Definition PsTerminateSystemThread (args : list Z) : K call_out :=
  let* h := sched_handle in
  let* t := find_thread_by_fiber (u32 h) in
  match t with
  | None => REJECT
  | Some a =>
      finish_thread_object a ;;
      let* k := kget in
      match find (k_sched k) (u32 h) with
      | Some _ => thread_exit (s32 (arg args 0)) ;; kret Exited
      | None => REJECT
      end
  end.

Definition NtClose (args : list Z) : K call_out :=
  let* a := find_object_by_handle (arg args 0) in
  match a with
  | None => REJECT
  | Some a =>
      let slot := slot_of (arg args 0) in
      kmod (fun k => with_objects (with_heap k (delete a (k_heap k)))
                       (<[slot := None]> (k_objects k)) (slot :: k_free k)) ;;
      ret kStatusSuccess
  end.

(** Decrement a positive suspend count; at zero the parked fiber is woken. *)
Definition resume_thread (a : Z) : K Z :=
  let* o := load a in
  let prev := th_suspend (o_thread o) in
  (if 0 <? prev then
     update a (set_thread (th_with_suspend (prev - 1) (o_thread o))) ;;
     (if prev - 1 =? 0 then let* n := ksignal (o_token o) false in kret tt else kret tt)
   else kret tt) ;;
  kret prev.

Definition NtResumeThread (args : list Z) : K call_out :=
  let* a := find_object_by_handle (arg args 0) in
  with_object Thread a (fun a =>
    let* prev := resume_thread a in store_out (arg args 1) prev ;; ret kStatusSuccess).

Definition KeResumeThread (args : list Z) : K call_out :=
  let* a := find_thread_by_id (arg args 0) in
  with_object Thread a (fun a => let* prev := resume_thread a in ret prev).

(** [None]: another started fiber, which cannot be suspended; otherwise the
    previous count, and whether the caller is now parked. *)
Definition suspend_thread (a : Z) : K (option (Z * bool)) :=
  let* self := current_thread_token e in
  let* o := load a in
  let is_self := th_id (o_thread o) =? self in
  if negb is_self && th_running (o_thread o) && negb (th_sched (o_thread o) =? 0)
  then kret None else
  let prev := th_suspend (o_thread o) in
  update a (set_thread (th_with_suspend (u32 (prev + 1)) (o_thread o))) ;;
  if is_self
  then let* b := kblock (o_token o) kNoTimeout in kret (Some (prev, b))
  else kret (Some (prev, false)).

Definition NtSuspendThread (args : list Z) : K call_out :=
  let* a := find_object_by_handle (arg args 0) in
  with_object Thread a (fun a =>
    let* r := suspend_thread a in
    match r with
    | None => REJECT
    | Some (prev, true) => kret (Blocked (PSuspend prev (arg args 1)))
    | Some (prev, false) => store_out (arg args 1) prev ;; ret kStatusSuccess
    end).

Definition KeSuspendThread (args : list Z) : K call_out :=
  let* a := find_thread_by_id (arg args 0) in
  with_object Thread a (fun a =>
    let* r := suspend_thread a in
    match r with
    | None => REJECT
    | Some (prev, true) => kret (Blocked (PSuspendKe prev))
    | Some (prev, false) => ret prev
    end).

Definition NtYieldExecution : K call_out :=
  let* k := kget in
  match find (k_sched k) (current_handle (k_sched k)) with
  | Some i => kput (with_sched k (thread_yield (k_sched k) i)) ;; kret (Blocked PYield)
  | None => ret kStatusSuccess
  end.

(** ** Memory exports *)

Definition kmm_alloc (size lowest highest alignment protect : Z) : K call_out :=
  let* k := kget in
  match mm_alloc (k_ram k) (k_mm k) size lowest highest alignment protect with
  | Ok (va, r, m) => kput (with_mm (with_ram k r) m) ;; ret va
  | Fail msg => kub msg
  | Ub msg => kub msg
  end.

Definition MmAllocateContiguousMemory (args : list Z) : K call_out :=
  kmm_alloc (arg args 0) 0 0 0 kPageReadWrite.
Definition MmAllocateContiguousMemoryEx (args : list Z) : K call_out :=
  kmm_alloc (arg args 0) (arg args 1) (arg args 2) (arg args 3) (arg args 4).

Definition MmFreeContiguousMemory (args : list Z) : K call_out :=
  let* k := kget in
  let '(ok, r, m) := mm_free (k_ram k) (k_mm k) (arg args 0) in
  kput (with_mm (with_ram k r) m) ;; if ok then ret 0 else VOID_FAIL.

Definition MmQueryAllocationSize (args : list Z) : K call_out :=
  let* k := kget in ret (mm_size (k_mm k) (arg args 0)).

(** [memset] through [host_ptr] after the range check. *)
Definition fill_guest (va n v : Z) : K call_out :=
  if n =? 0 then ret 0 else
  let* w := can_write va n in
  if negb w then REJECT else
  let* k := kget in
  match host_ptr (k_ram k) va with
  | None => ret 0
  | Some p => match host_memset (k_ram k) p v n with
              | Ok r => kput (with_ram k r) ;; ret 0
              | Fail msg => kub msg
              | Ub msg => kub msg
              end
  end.

Definition RtlZeroMemory (args : list Z) : K call_out := fill_guest (arg args 0) (arg args 1) 0.
Definition RtlFillMemory (args : list Z) : K call_out :=
  fill_guest (arg args 0) (arg args 1) (Z.land (arg args 2) 0xFF).

(** [memmove]: the source is read before the destination is written. *)
Definition RtlMoveMemory (args : list Z) : K call_out :=
  let n := arg args 2 in
  if n =? 0 then ret 0 else
  let* w := can_write (arg args 0) n in
  let* r := can_read (arg args 1) n in
  if negb w || negb r then REJECT else
  let* k := kget in
  match host_ptr (k_ram k) (arg args 0), host_ptr (k_ram k) (arg args 1) with
  | Some d, Some s =>
      let bs := mem_read (r_bytes (k_ram k)) s n in
      if host_readable (k_ram k) s n && host_writable (k_ram k) d n
      then kput (with_ram k (set_bytes (k_ram k) (mem_write (r_bytes (k_ram k)) d bs))) ;; ret 0
      else kub "memmove on a page the host protects"
  | _, _ => kub "memmove on a null pointer"
  end.

(** ** Critical sections *)

Definition kCsLockCount : Z := 0x10.
Definition kCsRecursion : Z := 0x14.
Definition kCsOwningThread : Z := 0x18.
Definition kCsSize : Z := 0x1C.

Definition cs_init (va : Z) : K Z :=
  let* w := can_write va kCsSize in
  if negb w then kret kStatusInvalidParameter else
  write_dispatcher_header (MkObject Event va 0 [] (MkEvent 0 false) (o_mutant fresh_object)
                             (o_semaphore fresh_object) (o_thread fresh_object)) ;;
  wr32 (va + kCsLockCount) (u32 (-1)) ;;
  wr32 (va + kCsRecursion) 0 ;;
  wr32 (va + kCsOwningThread) 0 ;;
  kret kStatusSuccess.

(** LockCount and RecursionCount as int32, OwningThread as uint32. *)
Definition cs_fields (va : Z) : K (option (Z * Z * Z)) :=
  let* lock := rd32 (va + kCsLockCount) in
  let* rc := rd32 (va + kCsRecursion) in
  let* owner := rd32 (va + kCsOwningThread) in
  kret (match lock, rc, owner with
        | Some l, Some r, Some o => Some (s32 l, s32 r, o)
        | _, _, _ => None
        end).

Inductive cs_out := CsDone (status : Z) | CsBlock.

Definition cs_enter (va : Z) : K cs_out :=
  let* cur := sched_handle in
  let* f := cs_fields va in
  match f with
  | None => kret (CsDone kStatusInvalidParameter)
  | Some (lock, rc, owner) =>
      if (owner =? cur) && negb (cur =? 0) then
        let* n := int32_add rc 1 in
        wr32 (va + kCsRecursion) (u32 n) ;; kret (CsDone kStatusSuccess)
      else if owner =? 0 then
        wr32 (va + kCsOwningThread) (u32 cur) ;;
        wr32 (va + kCsRecursion) 1 ;; kret (CsDone kStatusSuccess)
      else
        let* fib := in_fiber in
        if negb fib then kret (CsDone kStatusInvalidParameter) else
        let* n := int32_add lock 1 in
        wr32 (va + kCsLockCount) (u32 n) ;;
        kblock (cs_token_of va) kNoTimeout ;; kret CsBlock
  end.

Definition cs_leave (va : Z) : K Z :=
  let* f := cs_fields va in
  match f with
  | None => kret kStatusInvalidParameter
  | Some (lock, rc, owner) =>
      let* cur := sched_handle in
      if negb (owner =? cur) then kret kStatusInvalidParameter
      else if 1 <? rc then
        wr32 (va + kCsRecursion) (u32 (rc - 1)) ;; kret kStatusSuccess
      else
        wr32 (va + kCsOwningThread) 0 ;;
        wr32 (va + kCsRecursion) 0 ;;
        (if 0 <=? lock then
           wr32 (va + kCsLockCount) (u32 (lock - 1)) ;;
           let* n := ksignal (cs_token_of va) false in kret tt
         else kret tt) ;;
        kret kStatusSuccess
  end.

Definition cs_try_enter (va : Z) : K Z :=
  let* rc := rd32 (va + kCsRecursion) in
  let* owner := rd32 (va + kCsOwningThread) in
  match rc, owner with
  | Some rc, Some owner =>
      let* cur := sched_handle in
      if (owner =? cur) && negb (cur =? 0) then
        let* n := int32_add (s32 rc) 1 in
        wr32 (va + kCsRecursion) (u32 n) ;; kret 1
      else if negb (owner =? 0) then kret 0
      else wr32 (va + kCsOwningThread) (u32 cur) ;; wr32 (va + kCsRecursion) 1 ;; kret 1
  | _, _ => kret 0
  end.

Definition finish_cs (c : cs_out) (va : Z) : K call_out :=
  match c with
  | CsDone st => if st =? kStatusSuccess then ret 0 else VOID_FAIL
  | CsBlock => kret (Blocked (PCs va))
  end.

Definition RtlInitializeCriticalSection (args : list Z) : K call_out :=
  let* st := cs_init (arg args 0) in if st =? kStatusSuccess then ret 0 else VOID_FAIL.
Definition RtlEnterCriticalSection (args : list Z) : K call_out :=
  let* c := cs_enter (arg args 0) in finish_cs c (arg args 0).
Definition RtlLeaveCriticalSection (args : list Z) : K call_out :=
  let* st := cs_leave (arg args 0) in if st =? kStatusSuccess then ret 0 else VOID_FAIL.
Definition RtlTryEnterCriticalSection (args : list Z) : K call_out :=
  let* r := cs_try_enter (arg args 0) in ret r.

(** ** Dispatch *)

Definition refresh_data : K unit :=
  let* k := kget in
  if k_data_va k =? 0 then kret tt
  else wr32 (k_data_va k + 0x08) (u32 (tick (k_sched k))).
(* ===== verification/KrnlInv.v ===== *)
(** Invariants of the kernel object tables, kept by every export handler, by
    the continuation of every blocked call and by thread termination, whatever
    the guest does and however calls of different fibers interleave. *)
From stdpp Require Import base numbers list gmap strings.
From Stdlib Require Import ZArith Lia.
From S2P Require Import Prelude XbeRam CpuSched KrnlExports KrnlMm KrnlTime.
From S2P Require Import KrnlState KrnlObjects KrnlCall.
Open Scope Z_scope.

Module KrnlInv.
Import XbeRam CpuSched KrnlExports KrnlMm KrnlTime KrnlState KrnlObjects KrnlCall.
Open Scope krnl_scope.

(** ** Triples of the kernel monad *)

Definition triple {A} (P : kernel -> Prop) (m : K A) (Q : A -> kernel -> Prop) : Prop :=
  forall k x k', P k -> m k = Ok (x, k') -> Q x k'.

(** [m] keeps [P]. *)
Definition keeps {A} (P : kernel -> Prop) (m : K A) : Prop := triple P m (fun _ => P).

Lemma triple_bind {A B} P (m : K A) Q (f : A -> K B) R :
  triple P m Q -> (forall x, triple (Q x) (f x) R) -> triple P (kbind m f) R.
Proof.
  intros Hm Hf k y k' Hk Hb. unfold kbind in Hb.
  destruct (m k) as [[x k1]| |] eqn:E; [|done|done].
  eapply Hf; [|exact Hb]. by eapply Hm.
Qed.

Lemma keeps_bind {A B} P (m : K A) (f : A -> K B) :
  keeps P m -> (forall x, keeps P (f x)) -> keeps P (kbind m f).
Proof. intros Hm Hf. by eapply triple_bind. Qed.

Lemma triple_conseq {A} (P P' : kernel -> Prop) (m : K A) (Q Q' : A -> kernel -> Prop) :
  triple P' m Q' -> (forall k, P k -> P' k) -> (forall x k, Q' x k -> Q x k) -> triple P m Q.
Proof. intros H HP HQ k x k' Hk Hm. apply HQ. eapply H; eauto. Qed.

Lemma keeps_ret {A} P (x : A) : keeps P (kret x).
Proof. intros k y k' Hk [= <- <-]. done. Qed.

Lemma keeps_ub {A} P msg : keeps P (@kub A msg).
Proof. done. Qed.
(* ===== verification/KrnlCs.v ===== *)
(** Critical sections (XboxKrnl::cs_*, src/xbox_krnl.cpp): their state lives in
    guest memory and their waiters in the scheduler. The fibers that use one
    section are modelled as a step system in which any number of them enter,
    retry, try, leave and do anything else that leaves the section alone. *)
From stdpp Require Import base numbers list gmap strings.
From Stdlib Require Import ZArith Lia.
From S2P Require Import Prelude XbeRam CpuSched KrnlMm KrnlTime.
From S2P Require Import KrnlState KrnlObjects KrnlCall KrnlSpec KrnlSync.
Open Scope Z_scope.

Module KrnlCs.
Import XbeRam CpuSched KrnlState KrnlObjects KrnlCall KrnlSync.
Open Scope krnl_scope.

Definition is_s32 (x : Z) : Prop := - 2 ^ 31 <= x < 2 ^ 31.

Section cs.
Context `{os : HostOS} `{laws : !HostLaws os}.

(** ** The section in guest memory *)

Record cs_mem (r : ram) (va l rc o : Z) : Prop := {
  cm_va : 0 <= va /\ va + kCsSize <= 2 ^ 32;
  cm_writable : writable r va kCsSize = true;
  cm_lock : read32 r (va + kCsLockCount) = Some (u32 l);
  cm_rec : read32 r (va + kCsRecursion) = Some (u32 rc);
  cm_owner : read32 r (va + kCsOwningThread) = Some o;
  cm_lock_range : is_s32 l;
  cm_rec_range : is_s32 rc;
}.

(** A sub-range of a writable range is writable. *)
Lemma writable_sub r a n b m :
  0 <= a -> a + n <= 2 ^ 32 -> a <= b -> 0 < m -> b + m <= a + n ->
  writable r a n = true -> writable r b m = true.
Proof.
  intros Ha Hn Hab Hm Hbm [Hc Hro]%writable_spec. apply is_committed_spec in Hc as (Hb & Hr & Hp).
  apply range_ok_spec in Hr. pose proof page_size_pos as Hps.
  assert (Hsub : forall p, p ∈ page_range b m -> p ∈ page_range a n).
  { intros p. rewrite !page_range_elem by lia. intros [H1 H2].
    pose proof (Z.div_le_mono a b page_size Hps Hab).
    pose proof (Z.div_le_mono (b + m - 1) (a + n - 1) page_size Hps). lia. }
  apply writable_spec. split; [|auto]. apply is_committed_spec. split_and!; [done| |auto].
  apply range_ok_spec. lia.
Qed.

====

● **WHAT YOU NEED TO DO**
Retype only this portion of the data above: the line containing "let* n := ksignal (cs_token_of", the line containing "let* st := cs_leave", and all lines between them, exactly.

● **PROBLEM SOLUTION**
           let* n := ksignal (cs_token_of va) false in kret tt
         else kret tt) ;;
        kret kStatusSuccess
  end.

Definition cs_try_enter (va : Z) : K Z :=
  let* rc := rd32 (va + kCsRecursion) in
  let* owner := rd32 (va + kCsOwningThread) in
  match rc, owner with
  | Some rc, Some owner =>
      let* cur := sched_handle in
      if (owner =? cur) && negb (cur =? 0) then
        let* n := int32_add (s32 rc) 1 in
        wr32 (va + kCsRecursion) (u32 n) ;; kret 1
      else if negb (owner =? 0) then kret 0
      else wr32 (va + kCsOwningThread) (u32 cur) ;; wr32 (va + kCsRecursion) 1 ;; kret 1
  | _, _ => kret 0
  end.

Definition finish_cs (c : cs_out) (va : Z) : K call_out :=
  match c with
  | CsDone st => if st =? kStatusSuccess then ret 0 else VOID_FAIL
  | CsBlock => kret (Blocked (PCs va))
  end.

Definition RtlInitializeCriticalSection (args : list Z) : K call_out :=
  let* st := cs_init (arg args 0) in if st =? kStatusSuccess then ret 0 else VOID_FAIL.
Definition RtlEnterCriticalSection (args : list Z) : K call_out :=
  let* c := cs_enter (arg args 0) in finish_cs c (arg args 0).
Definition RtlLeaveCriticalSection (args : list Z) : K call_out :=
  let* st := cs_leave (arg args 0) in if st =? kStatusSuccess then ret 0 else VOID_FAIL.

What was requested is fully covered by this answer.